Because you don’t physically exist, there’s a greater investment in marketing, monetarily and mentally. Although marketing is a crucial part to any business, many traditional small business owners are either novices, or use a third party company to do the dirty work. Educating yourself on the latest marketing strategies is suggested for any business, but absolutely necessary for an online business. And you can’t get away with just familiarizing yourself, you must become your own in-house marketing agency. If any terms like SEO, social media, pay per click advertising, affiliate marketing, blogging, email marketing, online reputation management make you scratch your head it’s time to hit the books.
It’s also important to know how to write, graphic design and web develop. You’re going to need at least twice the digital material of a traditional business. These materials are literally what your business’s foundation will be built of. Websites, social media, press releases, blogs, marketing emails, newsletters all require these skills and the more you have to hire out the more it’s going to eat into your costs–and most likely you don’t have much to eat into. There are many great and free tutorials and advice on YouTube (I recommend Eli The Computer Guy), business blogs and other online resources to aid your transition into a marketing and business extraordinaire.

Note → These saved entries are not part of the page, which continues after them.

(** An id printed by [Web3.to_hex] or by [bytes.hex] parses back to
    itself. *)
Theorem b32_round_trip :
  forall rid : bytes,
    length rid = 32 ->
    _b32 (to_hex rid) = Return rid /\ _b32 (hex rid) = Return rid.
Proof.
  intros rid Hl. split; apply b32_Return; split; try assumption.
  - apply unhex_hex.
  - rewrite strip_0x_hex. apply unhex_hex.
Qed.

Lemma b32_round_trip_witness :
  _b32 (to_hex RID1_bytes) = Return RID1_bytes
  /\ _b32 (hex RID1_bytes) = Return RID1_bytes.
Proof. apply (b32_round_trip RID1_bytes). reflexivity. Defined.

Lemma hexval_lower_char (c : ascii) : hexval (lower_char c) = hexval c.
Proof. destruct c as [[] [] [] [] [] [] [] []]; reflexivity. Qed.

Lemma lower_char_zero (c : ascii) : lower_char c = "0"%char -> c = "0"%char.
Proof.
  destruct c as [[] [] [] [] [] [] [] []]; vm_compute; intros E;
    try discriminate E; reflexivity.
Qed.

Lemma lower_char_x (c : ascii) :
  lower_char c = "x"%char -> c = "x"%char \/ c = "X"%char.
Proof.
  destruct c as [[] [] [] [] [] [] [] []]; vm_compute; intros E;
    try discriminate E; auto.
Qed.

Lemma unhex_lower_same (s : string) : unhex (lower s) = unhex s.
Proof.
  induction s as [| c | a b r IH] using string_ind2; [reflexivity| |].
  - reflexivity.
  - cbn [lower unhex]. rewrite !hexval_lower_char, IH. reflexivity.
Qed.

Lemma strip_0x_lower (s : string) :
  is_Some (unhex (strip_0x s)) -> strip_0x (lower s) = lower (strip_0x s).
Proof.
  destruct s as [|a [|b r]]; [reflexivity| |].
  - intros _. cbn [lower].
    destruct (Ascii.eqb_spec (lower_char a) "0"%char) as [E|E].
    + apply lower_char_zero in E as ->. reflexivity.
    + destruct a as [[] [] [] [] [] [] [] []]; reflexivity.
  - intros Hs.
    destruct (Ascii.eqb_spec a "0"%char) as [->|Ea].
    + destruct (Ascii.eqb_spec b "x"%char) as [->|Eb]; [reflexivity|].
      destruct (Ascii.eqb_spec b "X"%char) as [->|EX].
      * exfalso. cbn in Hs. destruct Hs as [x Hx]. discriminate.
      * assert (Hl : lower_char b <> "x"%char).
        { intros [?|?]%lower_char_x; contradiction. }
        assert (Hs1 : strip_0x (String "0" (String b r)) = String "0" (String b r)).
        { destruct b as [[] [] [] [] [] [] [] []]; try reflexivity.
          contradiction. }
        rewrite Hs1. cbn [lower].
        change (lower_char "0") with "0"%char.
        destruct (lower_char b) as [[] [] [] [] [] [] [] []]; try reflexivity.
        contradiction.
    + assert (Hl : lower_char a <> "0"%char).
      { intros ?%lower_char_zero. contradiction. }
      assert (Hs1 : strip_0x (String a (String b r)) = String a (String b r)).
      { destruct a as [[] [] [] [] [] [] [] []]; try reflexivity.
        contradiction. }
      rewrite Hs1. cbn [lower].
      destruct (lower_char a) as [[] [] [] [] [] [] [] []]; try reflexivity.
      contradiction.
Qed.

(** [_b32] does not care about the case of the digits: the lower-cased
    string parses to the same id. *)
Theorem b32_case_insensitive :
  forall (s : string) (raw : bytes),
    _b32 s = Return raw -> _b32 (lower s) = Return raw.
Proof.
  intros s raw [Hu Hl]%b32_Return. apply b32_Return. split; [|assumption].
  rewrite strip_0x_lower by (rewrite Hu; eexists; reflexivity).
  rewrite unhex_lower_same. assumption.
Qed.

Lemma b32_case_insensitive_witness :
  _b32 (lower "0xF6CC8A8074FC139ADDC7AB80C06269C38BC357F401CA9A36165B0C12CEF4E186")
  = Return RID1_bytes.
Proof.
  apply (b32_case_insensitive
           "0xF6CC8A8074FC139ADDC7AB80C06269C38BC357F401CA9A36165B0C12CEF4E186").
  vm_compute. reflexivity.
Defined.

Lemma hex_digits (b : bytes) :
  forallb_string is_hex_digit (hex b) = true
  /\ forallb_string is_lower_hex (hex b) = true
  /\ forallb_string is_ascii (hex b) = true.
Proof.
  induction b as [|x r (IH1 & IH2 & IH3)]; [repeat split|].
  cbn [hex forallb_string]. rewrite IH1, IH2, IH3.
  destruct x; repeat split; reflexivity.
Qed.

(** Which refusal a string gets from [_b32], in the order in which the
    checks are made on the text that follows the optional [0x]: text that
    is not ASCII, an odd number of characters, a character that is not a
    hexadecimal digit, a length other than 64.  An upper-case [0X] is not
    taken as a prefix, so such an id is refused for its [X]. *)
Theorem b32_refusals :
  forall s : string,
    let t := strip_0x s in
    (forallb_string is_ascii t = false ->
     _b32 s = Raise (ValueError
                       "string argument should contain only ASCII characters"))
    /\ (forallb_string is_ascii t = true -> Nat.odd (String.length t) = true ->
        _b32 s = Raise (BinasciiError "Odd-length string"))
    /\ (forallb_string is_ascii t = true -> Nat.odd (String.length t) = false ->
        forallb_string is_hex_digit t = false ->
        _b32 s = Raise (BinasciiError "Non-hexadecimal digit found"))
    /\ (forallb_string is_hex_digit t = true ->
        Nat.odd (String.length t) = false -> String.length t <> 64 ->
        _b32 s = Raise (ValueError "must be 32 bytes"))
    /\ (forall rid : bytes,
          _b32 ("0X" ++ hex rid)
          = Raise (BinasciiError "Non-hexadecimal digit found")).
Proof.
  intros s t. unfold _b32. rewrite strip_0x_if. fold t. unfold unhexlify.
  split; [|split; [|split; [|split]]].
  - intros ->. reflexivity.
  - intros -> ->. reflexivity.
  - intros -> -> Hd. cbn [negb].
    destruct (unhex t) as [raw|] eqn:Hu; [|reflexivity].
    destruct (proj1 (unhex_digits t)) as [_ Hd'];
      [rewrite Hu; eexists; reflexivity|]. congruence.
  - intros Hd Ho Hlen.
    rewrite (forallb_string_impl _ _ _ hex_digit_ascii Hd), Ho. cbn [negb].
    destruct (proj2 (unhex_digits t)) as [raw Hu].
    { split; [|assumption]. rewrite odd_even_length in Ho.
      destruct (Nat.even _); [reflexivity | discriminate]. }
    rewrite Hu. pose proof (unhex_length _ _ Hu) as Hl.
    destruct (Nat.eqb_spec (length raw) 32) as [E|E]; [lia | reflexivity].
  - intros rid. clear s t.
    rewrite strip_0x_if. rewrite !str_app_cons, str_app_nil.
    cbn [strip_0x forallb_string String.length].
    destruct (hex_digits rid) as (_ & _ & Ha). rewrite Ha.
    rewrite hex_length.
    replace (S (S (2 * length rid))) with (2 + 2 * length rid) by lia.
    rewrite Nat.odd_add_mul_2. reflexivity.
Qed.

Lemma b32_refusals_witness :
  _b32 "0xabc" = Raise (BinasciiError "Odd-length string")
  /\ _b32 "0xzz" = Raise (BinasciiError "Non-hexadecimal digit found")
  /\ _b32 "0xabcd" = Raise (ValueError "must be 32 bytes").
Proof.
  split; [|split].
  - apply (proj1 (proj2 (b32_refusals "0xabc"))); reflexivity.
  - apply (proj1 (proj2 (proj2 (b32_refusals "0xzz")))); reflexivity.
  - apply (proj1 (proj2 (proj2 (proj2 (b32_refusals "0xabcd")))));
      [reflexivity | reflexivity | discriminate].
Defined.

(** ** [_sha256_hex] *)

Lemma sha256_round_length (st : list Z) (kw : Z * Z) :
  length (SHA256.round st kw) = length st.
Proof.
  destruct st as [|a [|b [|c [|d [|e [|f [|g [|h [|i r]]]]]]]]]; reflexivity.
Qed.

Lemma sha256_rounds_length (l : list (Z * Z)) (st : list Z) :
  length (fold_left SHA256.round l st) = length st.
Proof.
  revert st. induction l as [|kw l IH]; intros st; [reflexivity|].
  cbn [fold_left]. rewrite IH. apply sha256_round_length.
Qed.
Lemma serve_answers_once (req : Request) (w : World) :
  answers 1 (serve req) w.
Proof.
  destruct req as [m u r p b].
  destruct r; unfold serve, dispatch, apiWrapper, handler;
    cbn [route params body GenericSingleSessionWebDriverServer
         Methods.ready Methods.shutdown Methods.createSession
         Methods.navigateTo Methods.screenshot Methods.getTitle
         Methods.closeSession];
    unfold ready, createSession, navigateTo, getTitle, closeSession,
      shutdown, GenericWebDriverServer.screenshot, server_close,
      timeout_refresh, clearTimeout, setTimeout;
    count_answers.
Qed.

Lemma step_balanced (e : Event) (c : Config) (total : nat) :
  balanced total c ->
  balanced (total + match e with Incoming _ => 1 | _ => 0 end) (step e c).
Proof.
  intros (owed & Hpool & Htotal). destruct c as [w p].
  cbn [world pool] in *.
  destruct e as [req|op|i err]; cbn [step world pool].
  - apply (start_balanced 1 _ _ _ _ owed Hpool (serve_answers_once req w)).
    lia.
  - apply (start_balanced 0 _ _ _ _ owed Hpool
             (program_answers_nothing op w)).
    lia.
  - destruct (nth_error p i) as [t|] eqn:Ht.
    + destruct (Forall2_nth_error _ i _ _ t Hpool Ht) as (n & Hn & Howes).
      specialize (Howes err w).
      pose proof (answered_resume t err w) as Hsame.
      destruct (resume t err w) as [w1 m]. cbn [fst snd] in *.
      apply (start_balanced n _ _ _ _ (remove_nth i owed)).
      * now apply Forall2_remove_nth.
      * exact Howes.
      * rewrite (list_sum_remove_nth i owed n Hn) in Htotal. lia.
    + exists owed. split; [exact Hpool | cbn [world]; lia].
Qed.

Lemma run_balanced (events : list Event) (c : Config) (total : nat) :
  balanced total c -> balanced (total + incoming events) (run events c).
Proof.
  revert c total. induction events as [|e events IH]; intros c total Hc.
  - cbn. now rewrite Nat.add_0_r.
  - cbn [run fold_left].
    replace (total + incoming (e :: events))
      with (total + match e with Incoming _ => 1 | _ => 0 end
            + incoming events)
      by (unfold incoming; destruct e; cbn; lia).
    apply IH. now apply step_balanced.
Qed.

(** X13.  Every request is answered once.  In every interleaving of
    requests, method calls, timers and settlements, the responses sent
    never outnumber the requests received; and whenever no call is
    suspended, each request received has had its response, exactly one. *)
Theorem every_request_is_answered_once (events : list Event) (fl : Flags)
  (rnd : nat -> byte) :
  let c := run events (boot fl rnd) in
  answered (world c) <= incoming events /\
  (pool c = [] -> answered (world c) = incoming events).
Proof.
  cbv zeta.
  assert (H : balanced (0 + incoming events) (run events (boot fl rnd))).
  { apply run_balanced. exists []. split; [constructor | reflexivity]. }
  destruct H as (owed & Hpool & Htotal). split; [lia|].
  intro Hempty. rewrite Hempty in Hpool. inversion Hpool; subst.
  cbn in Htotal. lia.
Qed.

(** ** One close for each session *)

Lemma sessions_created_emit (e : Effect) (w : World) :
  sessions_created (emit e w) =
  sessions_created w + (if is_created_log e then 1 else 0).
Proof.
  unfold sessions_created, emit. cbn [trace].
  rewrite filter_app, length_app. cbn [filter].
  destruct (is_created_log e); reflexivity.
Qed.

Lemma sessions_closed_emit (e : Effect) (w : World) :
  sessions_closed (emit e w) =
  sessions_closed w + (if is_close_call e then 1 else 0).
Proof.
  unfold sessions_closed, emit. cbn [trace].
  rewrite filter_app, length_app. cbn [filter].
  destruct (is_close_call e); reflexivity.
Qed.

Lemma sessions_draw (n : nat) (w : World) :
  sessions_created (snd (draw n w)) = sessions_created w /\
  sessions_closed (snd (draw n w)) = sessions_closed w /\
  this (snd (draw n w)) = this w.
Proof. repeat split. Qed.

Lemma not_the_session_truthy (current sid : string) :
  not_the_session current sid = false -> str_truthy current = true.
Proof.
  unfold not_the_session. intro H. apply orb_false_iff in H as [H _].
  now apply negb_false_iff in H.
Qed.
(** * Notification service: rate limiter, cache service, in-app mailbox,
      request validation and template substitution.

    Shallow embedding of
      - backend/src/utils/redis.ts            (CacheService)
      - backend/src/middleware/rateLimiter.ts (RedisRateLimiter)
      - backend/src/middleware/validation.ts  (notificationValidation)
      - services/inAppService.ts              (InAppService)
      - services/smsService.ts, emailService.ts (template sending)

    JavaScript numbers are idealised as [Z] (all the quantities below are
    integer counts and millisecond timestamps, exact in a double below 2^53);
    strings are [string]s of 8-bit code units. *)

From Stdlib Require Import ZArith Ascii String List Lia Bool.
From stdpp Require Import base tactics option list gmap strings pretty.

Local Open Scope string_scope.
Local Open Scope Z_scope.
Local Set Warnings "-register-all".

(** ** JavaScript values that travel through the services *)

(** [any]-typed leaves: template variables and the [data] payload. *)
Inductive jsval :=
  | JUndefined
  | JNull
  | JBool (b : bool)
  | JNum (z : Z)
  | JStr (s : string)
  | JObject (entries : list (string * jsval)).

(** [String(value)]. *)
Definition js_String (v : jsval) : string :=
  match v with
  | JUndefined => "undefined"
  | JNull => "null"
  | JBool true => "true"
  | JBool false => "false"
  | JNum z => pretty z
  | JStr s => s
  | JObject _ => "[object Object]"
  end.

Inductive NotificationType := info | success | warning | error.

(** interface InAppNotification *)
Record InAppNotification := mkNotification {
  n_id : string;
  n_to : string;
  n_title : option string;
  n_message : string;
  n_type : option NotificationType;
  n_data : option (list (string * jsval));
  n_timestamp : string;
  n_read : option bool;
}.

(** interface NotificationOptions *)
Record NotificationOptions := mkOptions {
  o_to : string;
  o_title : option string;
  o_message : string;
  o_type : option NotificationType;
  o_data : option (list (string * jsval));
  o_persistent : option bool;
  o_ttl : option Z;
}.

(** What a Redis key can hold once parsed by [JSON.parse]: a stored
    notification, a mailbox (array of ids) or an integer counter. *)
Inductive value :=
  | VNotification (n : InAppNotification)
  | VIds (ids : list string)
  | VInt (z : Z).

(** A key with its expiry instant (milliseconds), if it has one. *)
Record Entry := mkEntry { e_val : value; e_exp : option Z }.

(** ** Socket.IO server *)

Definition SocketId := nat.

Inductive Event :=
  | EvNotification (n : InAppNotification)
  | EvPendingNotifications (l : list value)
  | EvNotificationRead (notificationId : string)
  | EvAllNotificationsRead
  | EvNotificationDeleted (notificationId : string).

Record Server := mkServer {
  rooms : gmap string (list SocketId);   (* room name -> sockets in it *)
  sent : list (SocketId * Event);        (* packets pushed so far *)
}.

(** ** The world the services run in *)

Inductive Level := LError | LWarn | LInfo | LDebug.

Inductive Exn :=
  | RedisError (msg : string)
  | TypeError (msg : string)
  | SyntaxError (msg : string)
  | AppError (message : string) (statusCode : Z) (code : string).

Record World := mkWorld {
  clock : Z;                     (* Date.now() *)
  redis : gmap string Entry;     (* the Redis key space *)
  faults : list bool;            (* connection schedule: [true] = the next
                                    command raises; [] = always reachable *)
  logs : list (Level * string);  (* logger output, oldest first *)
  io : option Server;            (* InAppService.io *)
  isConfigured : bool;           (* InAppService.isConfigured *)
}.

As a new online business you also lack legitimacy and visibility and somehow you have to create it without a physical building, or customers. Online businesses are heavily scrutinized on their website, online reviews, social media pages and their overall tech contemporariness. Why? Because it’s all you have to convince people you’re worth doing business with. Consumers can’t come into your store and communicate with you physically to build trust, so it must be found on the Internet. While these tasks seem overwhelming, the rise of the online business has made managing your online presence easier than ever. Tools like WordPress for your website and blog, Hootsuite for your social media and MailChimp for your email marketing are just three companies among many, but my personal recommendations.
Fortunately the advantages of owning an online business like no commuting, upkeep or your actual physical presence can give you the time you need to manage these things. Online businesses are great for people with big ideas and little budgets, but just remember you need to be as good of a marketer as you are a business owner. You need to be obsessively contemporary and tech savvy because the online world moves fast and you must keep up with or even better, stay ahead of the curve.